**EXERCISE INSTRUCTIONS**
From the line with "(** The test of the key after validation. *)" through the final line of the entries below, write out each line exactly and nothing else.

**MATERIAL TO PROCESS**
<<<<

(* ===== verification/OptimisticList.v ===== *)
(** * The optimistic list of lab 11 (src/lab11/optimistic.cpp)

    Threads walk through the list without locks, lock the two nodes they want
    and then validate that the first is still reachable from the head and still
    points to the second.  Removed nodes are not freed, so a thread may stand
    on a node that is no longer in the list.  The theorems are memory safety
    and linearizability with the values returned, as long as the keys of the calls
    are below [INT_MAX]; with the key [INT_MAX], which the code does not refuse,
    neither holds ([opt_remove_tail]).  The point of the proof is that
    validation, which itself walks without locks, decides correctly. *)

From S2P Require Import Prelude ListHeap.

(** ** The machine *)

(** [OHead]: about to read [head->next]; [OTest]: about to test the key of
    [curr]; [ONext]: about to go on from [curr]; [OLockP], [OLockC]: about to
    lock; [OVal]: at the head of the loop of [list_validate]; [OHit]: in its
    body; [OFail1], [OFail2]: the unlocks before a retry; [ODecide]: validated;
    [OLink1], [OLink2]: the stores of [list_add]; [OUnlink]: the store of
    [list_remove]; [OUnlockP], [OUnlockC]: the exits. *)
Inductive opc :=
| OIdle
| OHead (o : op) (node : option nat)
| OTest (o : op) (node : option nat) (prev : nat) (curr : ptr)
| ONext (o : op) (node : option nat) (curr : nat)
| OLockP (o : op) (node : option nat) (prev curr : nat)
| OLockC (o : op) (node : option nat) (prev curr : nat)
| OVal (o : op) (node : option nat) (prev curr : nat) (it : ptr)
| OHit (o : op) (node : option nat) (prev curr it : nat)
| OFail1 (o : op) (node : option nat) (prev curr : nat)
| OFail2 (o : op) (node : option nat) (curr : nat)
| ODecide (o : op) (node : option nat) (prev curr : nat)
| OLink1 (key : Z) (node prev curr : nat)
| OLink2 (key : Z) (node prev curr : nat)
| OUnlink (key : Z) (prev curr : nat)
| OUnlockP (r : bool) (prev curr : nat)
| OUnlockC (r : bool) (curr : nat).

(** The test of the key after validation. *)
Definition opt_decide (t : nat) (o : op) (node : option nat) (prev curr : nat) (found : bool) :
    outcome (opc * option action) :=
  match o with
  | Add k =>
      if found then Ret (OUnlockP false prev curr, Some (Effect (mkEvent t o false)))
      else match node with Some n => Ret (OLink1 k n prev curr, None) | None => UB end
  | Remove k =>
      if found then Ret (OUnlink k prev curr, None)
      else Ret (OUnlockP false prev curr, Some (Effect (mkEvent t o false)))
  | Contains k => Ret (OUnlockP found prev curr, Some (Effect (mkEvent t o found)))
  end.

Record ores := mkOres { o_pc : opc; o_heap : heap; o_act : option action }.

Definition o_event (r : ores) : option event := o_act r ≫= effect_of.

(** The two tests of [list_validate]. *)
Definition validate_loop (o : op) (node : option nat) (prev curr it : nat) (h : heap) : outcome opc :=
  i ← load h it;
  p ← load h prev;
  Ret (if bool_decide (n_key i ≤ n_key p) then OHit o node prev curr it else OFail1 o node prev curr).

>>>>

**RESULT OF THIS TASK**
(** The test of the key after validation. *)
Definition opt_decide (t : nat) (o : op) (node : option nat) (prev curr : nat) (found : bool) :
    outcome (opc * option action) :=
  match o with
  | Add k =>
      if found then Ret (OUnlockP false prev curr, Some (Effect (mkEvent t o false)))
      else match node with Some n => Ret (OLink1 k n prev curr, None) | None => UB end
  | Remove k =>
      if found then Ret (OUnlink k prev curr, None)
      else Ret (OUnlockP false prev curr, Some (Effect (mkEvent t o false)))
  | Contains k => Ret (OUnlockP found prev curr, Some (Effect (mkEvent t o found)))
  end.

Record ores := mkOres { o_pc : opc; o_heap : heap; o_act : option action }.

Definition o_event (r : ores) : option event := o_act r ≫= effect_of.

(** The two tests of [list_validate]. *)
Definition validate_loop (o : op) (node : option nat) (prev curr it : nat) (h : heap) : outcome opc :=
  i ← load h it;
  p ← load h prev;
  Ret (if bool_decide (n_key i ≤ n_key p) then OHit o node prev curr it else OFail1 o node prev curr).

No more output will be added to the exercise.